Sunday, July 05, 2009

it's hard not to comment on the MJ thing.

So...

This past couple of weeks, the world "lost" a couple of iconic personalities that have graced our screens and magazine editorials for many years.

Farrah Fawcett died as a result of her long-running battle with cancer. To all intents and purposes, she appeared to have displayed great courage and fortitude and a clear desire to help others going through a similar battle to her own.

She was known in the 70's for her hair and her amazing smile. There was a fresh-faced "All-American-Girl" style to her that typified the perceived beauty standard of her day. It made her famous. She also did some strong and gutsy performances in 80's and 90's tele-drama's about domestic violence. She never really made it "big" in the movies though but despite that, she did attain a kind of iconic status for simply being her unique self as a talented and privileged woman.

Micheal Jackson is iconic too but more infamously so. His mysterious persona and outrageously anti-establishment approach to his life, career and life-style since a young and very talented child in The Jackson Five, polarised the world into two distinct camps - those who loved him and those who loved to loath him. We know little about him really, the real MJ.

For all the media reports of his strange habits, desires, needs, wants, diseases, attire, and family history, Micheal Jackson is and will probably remain something of a mystery.

His music legacy will certainly live on - there is no question that he gave the world some catchy tunes that will probably be on Karoke playlists for some years to come but I am rather bemused by the fact that so many people are now embracing a man they disparaged barely three weeks ago.

Human beings are so bloody fickle! We denigrate weird people, but if they are particularly famous - and if they pass way suddenly - we flock to the shrine of their memory as if we had always lived there, happily bathing in the luxurious fantasies of having connection to their fame and persona. We celebrate the carnival of their famous life and we can't get enough of the intense chimera of their persona in death.

I wonder if we might have treated Micheal Jackson with more respect if he had had cancer and had died quietly after a courageous battle, extending good will and good humour to others in the process? The fact that he died "unexpectedly" is I suppose, the match that has lit this flame of hysteria and hype.


Micheal Jackon's memorabilia from his many years as a pop icon was dropping rapidly in "value" in recent years because of the accusations against him about pedophilia and his public mistakes regarding the safety of his children. He was too weird; too strange; too mysterious and other-worldly and was the butt of many ribald jokes. Disrespect for MJ - the man - was pretty much evident in most casual conversations. For some, his music was a cute passing wave at the 80's and his trade-mark dance move, the Moon-Walk was a gesture of silly fun, re-enacted when remembering the decade of excess.
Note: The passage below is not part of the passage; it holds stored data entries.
(* ===== verification/Sha256.v ===== *)
(** * SHA-256, as the program uses crypto/sha256

    An executable model of the standard library's [sha256.Sum256], so that the
    hash chains, Merkle trees and commitments of the program evaluate on
    concrete inputs.  It is checked against the published "abc" vector.
    Nothing else in the development relies on how the digest is computed except
    its length: the theorems about hashing assume that the messages actually
    hashed do not collide ([no_collision]). *)

From Stdlib Require Import ZArith Bool Strings.Byte List Lia.
From S2P Require Import Prelude.
Import ListNotations.
Local Open Scope Z_scope.

Definition w32 (z : Z) : Z := Z.land z 4294967295.
Definition rotr (n x : Z) : Z := Z.lor (Z.shiftr x n) (w32 (Z.shiftl x (32 - n))).
Definition xor3 (a b c : Z) : Z := Z.lxor a (Z.lxor b c).

Definition round_constants : list Z :=
  [1116352408; 1899447441; 3049323471; 3921009573; 961987163; 1508970993;
   2453635748; 2870763221; 3624381080; 310598401; 607225278; 1426881987;
   1925078388; 2162078206; 2614888103; 3248222580; 3835390401; 4022224774;
   264347078; 604807628; 770255983; 1249150122; 1555081692; 1996064986;
   2554220882; 2821834349; 2952996808; 3210313671; 3336571891; 3584528711;
   113926993; 338241895; 666307205; 773529912; 1294757372; 1396182291;
   1695183700; 1986661051; 2177026350; 2456956037; 2730485921; 2820302411;
   3259730800; 3345764771; 3516065817; 3600352804; 4094571909; 275423344;
   430227734; 506948616; 659060556; 883997877; 958139571; 1322822218;
   1537002063; 1747873779; 1955562222; 2024104815; 2227730452; 2361852424;
   2428436474; 2756734187; 3204031479; 3329325298].

Definition initial_state : list Z :=
  [1779033703; 3144134277; 1013904242; 2773480762; 1359893119; 2600822924;
   528734635; 1541459225].

(** The message, a one bit, zeros up to 56 modulo 64, and its bit length. *)
Definition pad (msg : list byte) : list byte :=
  let n := Z.of_nat (length msg) in
  msg ++ x80 :: repeat x00 (Z.to_nat ((55 - n) mod 64)) ++ be_bytes 8 (8 * n).

(** The big-endian 32-bit words of a byte string. *)
Fixpoint words (bs : list byte) : list Z :=
  match bs with
  | a :: b :: c :: d :: bs => be_val [a; b; c; d] :: words bs
  | _ => []
  end.

(** Extends the schedule; [rev_w] is the schedule so far, newest word first. *)
Fixpoint schedule (n : nat) (rev_w : list Z) : list Z :=
  match n with
  | O => rev rev_w
  | S n =>
      let at_ k := nth k rev_w 0 in
      let s0 := let x := at_ 14%nat in xor3 (rotr 7 x) (rotr 18 x) (Z.shiftr x 3) in
      let s1 := let x := at_ 1%nat in xor3 (rotr 17 x) (rotr 19 x) (Z.shiftr x 10) in
      schedule n (w32 (at_ 15%nat + s0 + at_ 6%nat + s1) :: rev_w)
  end.

Definition round (st : list Z) (kw : Z * Z) : list Z :=
  match st with
  | [a; b; c; d; e; f; g; h] =>
      let t1 := h + xor3 (rotr 6 e) (rotr 11 e) (rotr 25 e)
                + Z.lxor (Z.land e f) (Z.land (Z.lxor e 4294967295) g) + fst kw + snd kw in
      let t2 := xor3 (rotr 2 a) (rotr 13 a) (rotr 22 a)
                + xor3 (Z.land a b) (Z.land a c) (Z.land b c) in
      [w32 (t1 + t2); a; b; c; w32 (d + t1); e; f; g]
  | _ => st
  end.

Definition compress (st : list Z) (block : list Z) : list Z :=
  let st' := fold_left round (combine round_constants (schedule 48 (rev block))) st in
  map (fun '(x, y) => w32 (x + y)) (combine st st').

Fixpoint blocks (n : nat) (ws : list Z) (st : list Z) : list Z :=
  match n with
  | O => st
  | S n => blocks n (skipn 16 ws) (compress st (firstn 16 ws))
  end.

Definition sha256 (msg : list byte) : list byte :=
  let ws := words (pad msg) in
  flat_map (be_bytes 4) (blocks (length ws / 16) ws initial_state).

(** The vector of FIPS 180-4 for the message "abc". *)
Example sha256_abc :
  be_val (sha256 [x61; x62; x63])
  = 84342368487090800366523834928142263660104883695016514377462985829716817089965.
Proof. vm_compute. reflexivity. Qed.

(** ** The digest's length *)

Lemma round_length st kw : length (round st kw) = length st.
Proof. now destruct st as [|a [|b [|c [|d [|e [|f [|g [|h [|]]]]]]]]]. Qed.

Lemma rounds_length kws st : length (fold_left round kws st) = length st.
Proof. revert st; induction kws as [|kw kws IH]; intros st; cbn [fold_left]; [easy|]. now rewrite IH, round_length. Qed.

Lemma compress_length st block : length (compress st block) = length st.
Proof. unfold compress. rewrite length_map, length_combine, rounds_length. apply Nat.min_id. Qed.

Lemma blocks_length n ws st : length (blocks n ws st) = length st.
Proof. revert ws st; induction n as [|n IH]; intros ws st; cbn [blocks]; [easy|]. now rewrite IH, compress_length. Qed.

Lemma sha256_length msg : length (sha256 msg) = 32%nat.
Proof.
  unfold sha256. rewrite (flat_map_constant_length (c := 4%nat)) by (intros; apply be_bytes_length).
  now rewrite blocks_length.
Qed.

(** The hash does not collide on the listed messages. *)
Definition no_collision (ms : list (list byte)) : Prop :=
  forall x y, In x ms -> In y ms -> sha256 x = sha256 y -> x = y.

Lemma no_collision_incl ms ms' : incl ms ms' -> no_collision ms' -> no_collision ms.
Proof. intros Hi H x y Hx Hy. apply H; auto. Qed.

Lemma no_collision_pair x y ms : sha256 x <> sha256 y -> incl ms [x; y] -> no_collision ms.
Proof.
  intros H Hi a b Ha%Hi Hb%Hi E. destruct Ha as [<-|[<-|[]]], Hb as [<-|[<-|[]]]; congruence.
Qed.

(** A table of messages and digests in which no digest belongs to two messages. *)
Definition distinct_table (t : list (list byte * list byte)) : bool :=
  forallb (fun p => forallb (fun q => negb (bytes_eqb (snd p) (snd q)) || bytes_eqb (fst p) (fst q)) t) t.

Lemma distinct_digests (h : list byte -> list byte) ms : distinct_table (map (fun m => (m, h m)) ms) = true ->
  forall x y, In x ms -> In y ms -> h x = h y -> x = y.
Proof.
  intros H x y Hx Hy E. unfold distinct_table in H. rewrite forallb_forall in H. specialize (H _ (in_map (fun m => (m, h m)) _ _ Hx)).
  rewrite forallb_forall in H. specialize (H _ (in_map (fun m => (m, h m)) _ _ Hy)). cbn [fst snd] in H. rewrite E, bytes_eqb_refl in H. now apply bytes_eqb_eq.
Qed.

#[global] Arguments sha256 : simpl never.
Now that he has died at THIS time, people are clamouring to purchase pieces of that same fading memorabilia and the prices are sky-rocketing. It apparently pays to die famous...but only if you go suddenly while you're still more or less famous (or infamous)... and young it seems!

I think there has been more respect paid in death to Farrah than there ever will be paid to MJ. Farrah died as a courageous woman - or so it seems. There is no question of her integrity or her character. She fought a very human battle and lost it and we have respected that I think.

However, even I have bagged MJ out and taken pot-shots at his strangeness, post death! It seems he has become something other than mere human, maybe a sort of cute, grotesque monster perhaps. Certainly, we have not respected him as we have other famous people who have died. He has been fair-game in a mystery story, in life and now especially in death.

MJ isn't so much a man or a person but seems to have become, over the years, something of a reflection of the uncomfortable weirdness we sense in ourselves but cannot define. MJ has become a Thing, an un-person and that's kind of sad really.

The brouhaha of Micheal Jackson will die down eventually I guess. It took approximately 20 years before people began ignoring the anniversaries of the unexpected death of Elvis. I suppose it will be similar for MJ.

I could write some platitudes here about him "resting in peace", or that he was a "great talent that the world will always miss" and so on, but I can't really. I can't feel anything remotely warm for the man that he was because I simply didn't know him as a man in that sense. He's always been a circus to me. Fantastic, surreal, other-worldly, weird, grotesque, NQR and so on. The hype surrounding his death is like a thriller movie already. There is melodrama and edge-of-the-seat wonder about what will happen next.

It's bizarre and it tells us more about how weird WE are ...how weird *I* am... than it does about who the real Micheal Jackon is.

1 comment:

Paul said...

Perhaps a reason that Michael Jackson has been so important as a celebrity is that he has represented some of our ideals, in ways most of us do not care to admit. So wealthy that he could build his own version of reality. So ageless that he would never have to grow up. Defying the standard definitions of masculine beauty, and the physical constraints of race. He has broken barriers that most of us only dream of breaking, or are too frightened to think of breaking. In that respect, perhaps he can be inspirational.

However, we are just as likely to remember or imagine his shortcomings and weaknesses, and castigate ourselves (or the "public") for celebrating him for so long. What negative lesson will we be teaching in that case?